• _Work to complete_
Every line containing the word "Hfuel" is to be copied from the data below.

[Data records]
Lemma join_lines_end (lines : list str) (last : str) :
  exists s, join_lines (lines ++ [last]) = s ++ last.
Proof.
  induction lines as [|line lines [s IH]].
  - exists []. reflexivity.
  - cbn [app]. destruct (lines ++ [last]) as [|l' ls'] eqn:E.
    + destruct lines; discriminate.
    + change (join_lines (line :: l' :: ls'))
        with (line ++ newline :: join_lines (l' :: ls')).
      rewrite IH. exists (line ++ newline :: s).
      rewrite <- app_assoc. reflexivity.
Qed.

Lemma format_grid_strip (g : grid) : strip (format_grid g) = format_grid g.
Proof.
  unfold format_grid. destruct g as [|row g']; [reflexivity|].
  apply strip_clean.
  - destruct (join_lines_start (format_row row) (map format_row g')) as [s Hs].
    cbn [map]. rewrite Hs. reflexivity.
  - destruct (exists_last (l := row :: g') ltac:(discriminate)) as (g0 & last & ->).
    rewrite map_app. cbn [map].
    destruct (join_lines_end (map format_row g0) (format_row last)) as [s ->].
    rewrite rev_app_distr.
    destruct (format_row_ends_with_pipe last) as [t ->]. reflexivity.
Qed.

Lemma map_outcome_ok {X Y : Type} (f : X -> outcome Y) (h : X -> Y) (xs : list X) :
  (forall x, In x xs -> f x = Ok (h x)) -> map_outcome f xs = Ok (map h xs).
Proof.
  induction xs as [|x xs IH]; intro H; cbn [map_outcome map]; [reflexivity|].
  rewrite H by apply in_eq. cbn [bind].
  rewrite IH by (intros; apply H, in_cons; assumption). reflexivity.
Qed.

Lemma text_rows_format_grid (g : grid) :
  text_rows (format_grid g) = map (map py_str_int) g.
Proof.
  unfold text_rows, format_grid. destruct g as [|row g']; [reflexivity|].
  rewrite py_split_join_lines.
  - induction (row :: g') as [|r rs IH]; [reflexivity|].
    cbn [map filter]. rewrite format_row_strip.
    change (truthy (format_row r)) with true. cbn [map].
    rewrite format_row_fields. f_equal. exact IH.
  - discriminate.
  - apply Forall_map, Forall_forall. intros r _. apply format_row_no_newline.
Qed.

Lemma map_outcome_py_int_py_str_int (row : list Z) :
  Forall (fun v => Z.of_nat (length (py_str_int v)) <= max_str_digits) row ->
  map_outcome py_int (map py_str_int row) = Ok row.
Proof.
  induction 1 as [|v row Hv _ IH]; cbn [map map_outcome]; [reflexivity|].
  rewrite py_int_py_str_int by exact Hv. cbn [bind]. rewrite IH. reflexivity.
Qed.

Lemma map_outcome_rows_py_str_int (g : grid) :
  within_digit_limit g ->
  map_outcome (fun row => map_outcome py_int row) (map (map py_str_int) g) = Ok g.
Proof.
  induction 1 as [|row g Hrow _ IH]; cbn [map map_outcome]; [reflexivity|].
  rewrite map_outcome_py_int_py_str_int by exact Hrow. cbn [bind].
  rewrite IH. reflexivity.
Qed.

Lemma rows_matrix_format_grid (g : grid) :
  within_digit_limit g ->
  rows_matrix (text_rows (format_grid g)) = Ok (filter truthy g).
Proof.
  intro Hlimit. rewrite text_rows_format_grid. unfold rows_matrix.
  replace (filter truthy (map (map py_str_int) g))
    with (map (map py_str_int) (filter truthy g)).
  - apply map_outcome_rows_py_str_int.
    unfold within_digit_limit in *. rewrite Forall_forall in *.
    intros row Hrow. apply Hlimit. apply filter_In in Hrow. tauto.
  - clear Hlimit. induction g as [|row g IH]; [reflexivity|].
    cbn [filter map]. destruct row; cbn [truthy map]; rewrite IH; reflexivity.
Qed.

(** X7.  A document in the expected format, one line [|v1|...|vn|] per row
    with the integers written as [str] writes them, each in at most 4300
    characters, parses back to its grid in both parsing steps; rows without
    cells are left out. *)
Theorem parse_format_grid (g : grid) :
  within_digit_limit g ->
  get_matrix_parse (format_grid g) = Ok (filter truthy g)
  /\ start_matrix_parse (format_grid g) = Ok (filter truthy g).
Proof.
  intro Hlimit. unfold get_matrix_parse, start_matrix_parse.
  rewrite !format_grid_strip. split; apply rows_matrix_format_grid, Hlimit.
Qed.

Lemma parse_format_grid_witness :
  get_matrix_parse (format_grid [[1; -20]; []; [300; 4]])
  = Ok (filter truthy [[1; -20]; []; [300; 4]])
  /\ start_matrix_parse (format_grid [[1; -20]; []; [300; 4]])
     = Ok (filter truthy [[1; -20]; []; [300; 4]]).
Proof.
  apply (parse_format_grid [[1; -20]; []; [300; 4]]).
  repeat constructor; vm_compute; discriminate.
Defined.

Example format_grid_reference : format_grid reference_grid = reference_body.
Proof. vm_compute. reflexivity. Qed.

(** ** When the parsing step succeeds *)

Lemma py_int_ok (field : str) (n : Z) : py_int field = Ok n -> n = int_value field.
Proof.
  intro H. apply py_int_ok_inv in H. unfold int_value. rewrite H. reflexivity.
Qed.

(** The parsing step raises nothing but what [int] raises at a field of a
    retained row. *)
Lemma get_matrix_parse_raises (text : str) (e : exn) :
  get_matrix_parse text = Raise e ->
  exists row bad,
    In row (text_rows (strip text)) /\ In bad row /\ py_int bad = Raise e.
Proof.
  unfold get_matrix_parse, rows_matrix. intro H.
  apply map_outcome_raise_inv in H as (row & Hrow & H).
  apply map_outcome_raise_inv in H as (bad & Hbad & H).
  apply filter_In in Hrow as [Hrow _]. eauto.
Qed.

Lemma get_matrix_parse_ok (text : str) :
  (forall row field,
     In row (text_rows (strip text)) -> In field row ->
     exists n, py_int field = Ok n) ->
  get_matrix_parse text
  = Ok (map (map int_value) (filter truthy (text_rows (strip text)))).
Proof.
  intro Hall. unfold get_matrix_parse, rows_matrix.
  apply map_outcome_ok. intros row Hrow. apply filter_In in Hrow as [Hrow _].
  apply map_outcome_ok. intros field Hfield.
  destruct (Hall row field Hrow Hfield) as [n Hn].
  rewrite Hn. f_equal. apply py_int_ok, Hn.
Qed.

Lemma fields_all_or_bad (rows : list (list str)) :
  (forall row field, In row rows -> In field row -> exists n, py_int field = Ok n)
  \/ exists row field,
       In row rows /\ In field row /\ exists e, py_int field = Raise e.
Proof.
  induction rows as [|row rows [IH|(r & f & Hr & Hf & Hbad)]].
  - left. intros row field [].
  - assert (Hrow : (forall field, In field row -> exists n, py_int field = Ok n)
                   \/ exists field, In field row /\ exists e, py_int field = Raise e).
    { clear. induction row as [|f row [IH|(f' & Hf' & Hbad)]].
      - left. intros field [].
      - pose proof (py_int_not_out_of_fuel f) as Hfuel.
        destruct (py_int f) as [n|e|] eqn:E.
        + left. intros field [<-|Hin]; [eauto | auto].
        + right. exists f. eauto using in_eq.
        + contradiction.
      - right. exists f'. auto using in_cons. }
    destruct Hrow as [Hrow|(f & Hf & Hbad)].
    + left. intros r field [<-|Hin]; eauto.
    + right. exists row, f. auto using in_eq.
  - right. exists r, f. auto using in_cons.
Qed.

Lemma get_matrix_parse_shape (text : str) (g : grid) :
  get_matrix_parse text = Ok g ->
  g = map (map int_value) (filter truthy (text_rows (strip text))).
Proof.
  intro Hg.
  destruct (fields_all_or_bad (text_rows (strip text)))
    as [Hall|(row & field & Hrow & Hfield & Hbad)].
  - rewrite get_matrix_parse_ok in Hg by exact Hall. congruence.
  - destruct (rows_matrix_raises _ row field Hrow Hfield Hbad)
      as (_ & _ & e & _ & _ & _ & Hraise).
    unfold get_matrix_parse in Hg. congruence.
Qed.

(** X8.  The parsing step returns a grid exactly when [int] accepts every
    field of every retained row; the grid then holds the integers of the
    rows that have a field, in order.  Otherwise it raises what [int]
    raises at a field it refuses, and nothing else. *)
Theorem parse_succeeds_iff_fields_are_integers (text : str) :
  ((exists g, get_matrix_parse text = Ok g)
   <-> (forall row field,
          In row (text_rows (strip text)) -> In field row ->
          exists n, py_int field = Ok n))
  /\ (forall g, get_matrix_parse text = Ok g ->
        g = map (map int_value) (filter truthy (text_rows (strip text))))
  /\ (forall e, get_matrix_parse text = Raise e ->
        exists row bad,
          In row (text_rows (strip text)) /\ In bad row /\ py_int bad = Raise e).
Proof.
  split; [|split].
  - split.
    + intros [g Hg] row field Hrow Hfield.
      pose proof (py_int_not_out_of_fuel field) as Hfuel.
      destruct (py_int field) as [n|e|] eqn:E; [eauto| |contradiction].
      destruct (rows_matrix_raises _ row field Hrow Hfield (ex_intro _ e E))
        as (_ & _ & e' & _ & _ & _ & Hraise).
      unfold get_matrix_parse in Hg. congruence.
    + intro Hall. eexists. apply get_matrix_parse_ok, Hall.
  - apply get_matrix_parse_shape.
  - apply get_matrix_parse_raises.
Qed.

Lemma parse_succeeds_iff_fields_are_integers_witness :
  (exists g, get_matrix_parse (py "|1|2|") = Ok g)
  /\ [[1; 2]] = map (map int_value)
                  (filter truthy (text_rows (strip (py "|1|2|"))))
  /\ exists row bad,
       In row (text_rows (strip (py "|1|x|"))) /\ In bad row
       /\ py_int bad = Raise (int_error (py "x")).
Proof.
  split; [|split].
  - apply (proj1 (parse_succeeds_iff_fields_are_integers (py "|1|2|"))).
    intros row field Hrow Hfield. vm_compute in Hrow.
    destruct Hrow as [<-|[]].
    destruct Hfield as [<-|[<-|[]]]; eexists; vm_compute; reflexivity.
  - apply (proj1 (proj2 (parse_succeeds_iff_fields_are_integers (py "|1|2|")))).
    vm_compute. reflexivity.
  - apply (proj2 (proj2 (parse_succeeds_iff_fields_are_integers (py "|1|x|")))).
    vm_compute. reflexivity.
Defined.

(** X9.  No row of a parsed grid is empty, and the grid has at most as
    many rows as the text has lines that are not blank. *)
Theorem parsed_rows_are_not_empty (text : str) (g : grid) :
  get_matrix_parse text = Ok g ->
  Forall (fun row => row <> []) g
  /\ (length g
      <= length (filter (fun line => truthy (strip line))
                   (py_split newline (strip text))))%nat.
Proof.
  intro Hg. rewrite (get_matrix_parse_shape text g Hg). split.
  - apply Forall_map, Forall_forall. intros row Hrow.
    apply filter_In in Hrow as [_ Hrow]. destruct row; [discriminate|discriminate].
  - rewrite length_map. unfold text_rows.
    etransitivity; [apply filter_length_le|]. rewrite length_map. reflexivity.
Qed.

Lemma parsed_rows_are_not_empty_witness :
  Forall (fun row => row <> []) [[1; 2]]
  /\ (length [[1; 2]]
      <= length (filter (fun line => truthy (strip line))
                   (py_split newline (strip (py "|1|2|")))))%nat.
Proof.
  apply (parsed_rows_are_not_empty (py "|1|2|") [[1; 2]]). reflexivity.
Defined.

(** ** get_matrix from end to end *)

Lemma filter_truthy_rectangular (g : grid) (rows cols : Z) :
  rectangular g rows cols -> 0 < cols -> filter truthy g = g.
Proof.
  intros [_ Hall] Hcols. induction Hall as [|row g Hrow _ IH]; [reflexivity|].
  cbn [filter]. destruct row; [unfold len in Hrow; simpl in Hrow; lia|].
  cbn [truthy]. rewrite IH. reflexivity.
Qed.

(** What [get_matrix] does with the document of a grid whose rows have a
    cell, once the traversal of the grid is known. *)
Lemma get_matrix_format_grid (net : network) (url : str) (w : world)
  (r : response) (g : grid) (rows cols : Z) (before after : str) (out : list Z) :
  rectangular g rows cols -> 0 < cols -> within_digit_limit g ->
  Forall (fun c => is_space c = true) before ->
  Forall (fun c => is_space c = true) after ->
  net url = inr r -> status r = 200 ->
  body r = inr (before ++ format_grid g ++ after) ->
  counterclockwise_traversal g = Ok out ->
  get_matrix net url w = (Ok out, read_body (send_request url w)).
Proof.
  intros Hrect Hcols Hlimit Hb Ha Hnet Hstatus Hbody Hrun.
  unfold get_matrix, try_block. rewrite Hnet, Hstatus, Hbody.
  change (200 >=? 500) with false. change (negb (200 =? 200)) with false.
  cbv iota. unfold get_matrix_parse.
  rewrite strip_spaces_around, format_grid_strip, rows_matrix_format_grid
    by assumption.
  rewrite (filter_truthy_rectangular g rows cols) by assumption.
  cbn [bind]. rewrite Hrun. reflexivity.
Qed.

(** X10.  When the server answers 200 with the document of a rectangular
    grid that has a cell, every cell written in at most 4300 characters,
    with any white space around it, [get_matrix] returns the traversal of
    that grid, a permutation of its cells, after one request and one
    reading of the body, and logs nothing. *)
Theorem get_matrix_on_formatted_document (net : network) (url : str) (w : world)
  (r : response) (g : grid) (rows cols : Z) (before after : str) :
  rectangular g rows cols -> 0 < rows -> 0 < cols -> within_digit_limit g ->
  Forall (fun c => is_space c = true) before ->
  Forall (fun c => is_space c = true) after ->
  net url = inr r -> status r = 200 ->
  body r = inr (before ++ format_grid g ++ after) ->
  exists out,
    get_matrix net url w = (Ok out, read_body (send_request url w))
    /\ counterclockwise_traversal g = Ok out
    /\ Permutation out (concat g).
Proof.
  intros Hrect Hrows Hcols Hlimit Hb Ha Hnet Hstatus Hbody.
  destruct (traversal_run_rectangular g rows cols Hrect Hrows)
    as (st & Hrun & _ & Hres).
  apply counterclockwise_traversal_run in Hrun.
  exists (result st). split; [|split].
  - apply (get_matrix_format_grid net url w r g rows cols before after); assumption.
  - exact Hrun.
  - rewrite Hres, <- (cells_of_rect g rows cols Hrect).
    apply Permutation_map, rings_cover_rect.
    destruct Hrect as [Hlen _]. unfold len in Hlen. lia.
Qed.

• _Response box_
      - pose proof (py_int_not_out_of_fuel f) as Hfuel.
      pose proof (py_int_not_out_of_fuel field) as Hfuel.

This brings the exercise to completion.